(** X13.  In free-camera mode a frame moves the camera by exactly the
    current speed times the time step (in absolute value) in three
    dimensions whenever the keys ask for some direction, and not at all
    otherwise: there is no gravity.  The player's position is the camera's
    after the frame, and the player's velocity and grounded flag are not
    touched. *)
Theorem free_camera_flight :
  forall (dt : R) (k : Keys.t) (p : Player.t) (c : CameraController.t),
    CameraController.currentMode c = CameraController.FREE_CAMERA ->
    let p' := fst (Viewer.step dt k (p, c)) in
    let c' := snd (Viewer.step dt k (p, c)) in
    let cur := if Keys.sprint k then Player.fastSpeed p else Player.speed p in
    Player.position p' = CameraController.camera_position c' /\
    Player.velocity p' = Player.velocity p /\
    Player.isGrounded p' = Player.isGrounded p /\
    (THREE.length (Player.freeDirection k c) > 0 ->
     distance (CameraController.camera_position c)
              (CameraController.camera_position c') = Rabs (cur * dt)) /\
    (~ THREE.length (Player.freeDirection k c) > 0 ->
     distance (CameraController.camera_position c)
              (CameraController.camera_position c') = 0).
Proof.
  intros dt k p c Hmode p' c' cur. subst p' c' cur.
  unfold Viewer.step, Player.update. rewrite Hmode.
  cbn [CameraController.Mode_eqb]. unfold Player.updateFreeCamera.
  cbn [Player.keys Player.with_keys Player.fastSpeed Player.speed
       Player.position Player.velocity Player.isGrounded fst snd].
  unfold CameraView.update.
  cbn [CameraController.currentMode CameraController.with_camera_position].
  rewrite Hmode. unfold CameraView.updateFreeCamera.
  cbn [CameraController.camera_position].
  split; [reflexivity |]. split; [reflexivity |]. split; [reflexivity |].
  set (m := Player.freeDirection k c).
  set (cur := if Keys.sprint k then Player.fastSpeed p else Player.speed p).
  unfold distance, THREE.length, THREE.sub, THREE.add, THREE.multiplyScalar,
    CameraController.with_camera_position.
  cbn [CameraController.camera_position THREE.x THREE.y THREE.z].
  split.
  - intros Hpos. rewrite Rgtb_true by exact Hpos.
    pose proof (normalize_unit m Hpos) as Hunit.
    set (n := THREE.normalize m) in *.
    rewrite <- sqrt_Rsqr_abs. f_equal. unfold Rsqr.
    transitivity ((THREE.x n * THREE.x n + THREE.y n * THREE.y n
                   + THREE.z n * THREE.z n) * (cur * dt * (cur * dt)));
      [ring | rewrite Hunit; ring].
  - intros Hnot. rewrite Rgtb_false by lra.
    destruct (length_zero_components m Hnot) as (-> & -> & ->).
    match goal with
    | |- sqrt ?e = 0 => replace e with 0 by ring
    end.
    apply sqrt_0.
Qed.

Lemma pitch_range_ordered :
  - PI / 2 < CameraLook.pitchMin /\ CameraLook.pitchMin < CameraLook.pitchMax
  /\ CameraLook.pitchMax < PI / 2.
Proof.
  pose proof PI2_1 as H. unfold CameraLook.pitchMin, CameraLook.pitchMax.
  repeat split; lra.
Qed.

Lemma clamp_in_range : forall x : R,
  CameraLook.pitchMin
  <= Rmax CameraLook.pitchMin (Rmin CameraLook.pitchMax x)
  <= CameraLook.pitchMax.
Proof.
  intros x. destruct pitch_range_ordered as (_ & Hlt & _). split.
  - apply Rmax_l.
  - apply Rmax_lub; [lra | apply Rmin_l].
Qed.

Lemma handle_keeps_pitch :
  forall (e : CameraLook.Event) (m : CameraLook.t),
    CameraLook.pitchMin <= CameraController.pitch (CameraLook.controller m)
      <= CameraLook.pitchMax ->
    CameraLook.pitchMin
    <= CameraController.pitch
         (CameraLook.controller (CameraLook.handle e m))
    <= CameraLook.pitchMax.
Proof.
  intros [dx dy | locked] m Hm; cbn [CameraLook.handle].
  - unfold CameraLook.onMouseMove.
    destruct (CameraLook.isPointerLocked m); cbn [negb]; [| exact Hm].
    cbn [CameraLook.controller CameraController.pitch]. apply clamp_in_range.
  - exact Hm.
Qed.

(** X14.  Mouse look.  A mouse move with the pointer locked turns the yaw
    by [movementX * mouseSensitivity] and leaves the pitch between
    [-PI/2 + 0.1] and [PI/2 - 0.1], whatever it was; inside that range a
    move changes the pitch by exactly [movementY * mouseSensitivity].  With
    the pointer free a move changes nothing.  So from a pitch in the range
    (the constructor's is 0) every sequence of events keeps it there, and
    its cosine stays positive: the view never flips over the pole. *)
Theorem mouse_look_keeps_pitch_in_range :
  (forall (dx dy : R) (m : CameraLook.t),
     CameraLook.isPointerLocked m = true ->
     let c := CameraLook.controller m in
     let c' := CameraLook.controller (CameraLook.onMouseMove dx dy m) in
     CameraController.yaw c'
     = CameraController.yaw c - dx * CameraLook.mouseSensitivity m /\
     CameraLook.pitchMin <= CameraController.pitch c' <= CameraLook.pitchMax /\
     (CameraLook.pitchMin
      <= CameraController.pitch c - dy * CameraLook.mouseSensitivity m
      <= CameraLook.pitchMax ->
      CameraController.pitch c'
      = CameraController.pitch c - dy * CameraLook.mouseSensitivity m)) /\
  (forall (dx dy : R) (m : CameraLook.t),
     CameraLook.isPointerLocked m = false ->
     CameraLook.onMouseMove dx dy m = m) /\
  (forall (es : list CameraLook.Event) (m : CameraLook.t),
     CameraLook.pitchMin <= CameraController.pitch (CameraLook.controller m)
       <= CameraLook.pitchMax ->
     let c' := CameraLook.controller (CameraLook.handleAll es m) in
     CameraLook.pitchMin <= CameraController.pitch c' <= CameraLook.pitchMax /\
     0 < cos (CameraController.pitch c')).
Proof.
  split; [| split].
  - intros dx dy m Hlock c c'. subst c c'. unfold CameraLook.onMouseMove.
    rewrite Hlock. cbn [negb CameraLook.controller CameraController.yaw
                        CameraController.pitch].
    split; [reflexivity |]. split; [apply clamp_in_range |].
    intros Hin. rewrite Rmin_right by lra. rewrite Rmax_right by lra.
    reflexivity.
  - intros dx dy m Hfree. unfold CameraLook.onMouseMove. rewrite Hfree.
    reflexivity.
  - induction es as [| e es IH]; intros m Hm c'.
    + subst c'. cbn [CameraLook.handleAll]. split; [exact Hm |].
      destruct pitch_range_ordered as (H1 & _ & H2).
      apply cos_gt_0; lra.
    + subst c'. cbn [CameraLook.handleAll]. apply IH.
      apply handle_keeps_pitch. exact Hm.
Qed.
---*---
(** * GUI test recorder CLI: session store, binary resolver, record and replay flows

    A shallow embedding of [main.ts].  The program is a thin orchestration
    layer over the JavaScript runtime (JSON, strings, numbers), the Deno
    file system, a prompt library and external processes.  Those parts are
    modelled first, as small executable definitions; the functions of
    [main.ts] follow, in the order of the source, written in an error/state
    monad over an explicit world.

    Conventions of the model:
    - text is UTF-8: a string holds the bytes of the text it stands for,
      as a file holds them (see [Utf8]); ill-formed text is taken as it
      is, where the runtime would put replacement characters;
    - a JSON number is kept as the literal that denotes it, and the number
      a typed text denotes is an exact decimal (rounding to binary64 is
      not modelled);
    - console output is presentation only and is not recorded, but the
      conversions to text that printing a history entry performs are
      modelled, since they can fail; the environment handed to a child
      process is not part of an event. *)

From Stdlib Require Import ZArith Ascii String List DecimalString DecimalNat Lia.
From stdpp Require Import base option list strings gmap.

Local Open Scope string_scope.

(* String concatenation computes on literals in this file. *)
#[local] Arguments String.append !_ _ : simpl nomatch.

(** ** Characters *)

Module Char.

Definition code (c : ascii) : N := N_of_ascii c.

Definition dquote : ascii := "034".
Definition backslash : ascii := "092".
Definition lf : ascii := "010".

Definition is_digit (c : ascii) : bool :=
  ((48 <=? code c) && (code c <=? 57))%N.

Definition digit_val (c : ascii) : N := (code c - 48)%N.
---*---
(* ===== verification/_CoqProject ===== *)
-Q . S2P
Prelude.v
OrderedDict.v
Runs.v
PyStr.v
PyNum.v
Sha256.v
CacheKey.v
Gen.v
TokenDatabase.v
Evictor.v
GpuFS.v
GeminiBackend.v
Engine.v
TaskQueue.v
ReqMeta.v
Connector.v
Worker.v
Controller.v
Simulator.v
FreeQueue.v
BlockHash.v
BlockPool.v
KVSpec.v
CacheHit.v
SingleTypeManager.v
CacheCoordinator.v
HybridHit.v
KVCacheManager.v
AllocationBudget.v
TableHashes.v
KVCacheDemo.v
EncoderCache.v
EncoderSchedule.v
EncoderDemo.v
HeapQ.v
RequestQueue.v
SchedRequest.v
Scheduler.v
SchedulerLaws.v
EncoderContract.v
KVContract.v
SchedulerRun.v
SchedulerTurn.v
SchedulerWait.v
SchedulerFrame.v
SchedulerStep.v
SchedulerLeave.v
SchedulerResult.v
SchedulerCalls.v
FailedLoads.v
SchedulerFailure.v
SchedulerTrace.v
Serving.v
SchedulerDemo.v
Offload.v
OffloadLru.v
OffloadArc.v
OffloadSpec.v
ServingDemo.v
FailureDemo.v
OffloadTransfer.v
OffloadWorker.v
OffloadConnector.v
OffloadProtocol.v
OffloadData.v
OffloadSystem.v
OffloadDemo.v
---*---
• [TASK PROMPT]: Please output the lines of the listing above that fall in the stretch from the one with "A shallow embedding" through the one with "From stdpp Require", exactly and only those.

• [WRITTEN RESPONSE]:
    A shallow embedding of [main.ts].  The program is a thin orchestration
    layer over the JavaScript runtime (JSON, strings, numbers), the Deno
    file system, a prompt library and external processes.  Those parts are
    modelled first, as small executable definitions; the functions of
    [main.ts] follow, in the order of the source, written in an error/state
    monad over an explicit world.

    Conventions of the model:
    - text is UTF-8: a string holds the bytes of the text it stands for,
      as a file holds them (see [Utf8]); ill-formed text is taken as it
      is, where the runtime would put replacement characters;
    - a JSON number is kept as the literal that denotes it, and the number
      a typed text denotes is an exact decimal (rounding to binary64 is
      not modelled);
    - console output is presentation only and is not recorded, but the
      conversions to text that printing a history entry performs are
      modelled, since they can fail; the environment handed to a child
      process is not part of an event. *)

From Stdlib Require Import ZArith Ascii String List DecimalString DecimalNat Lia.
From stdpp Require Import base option list strings gmap.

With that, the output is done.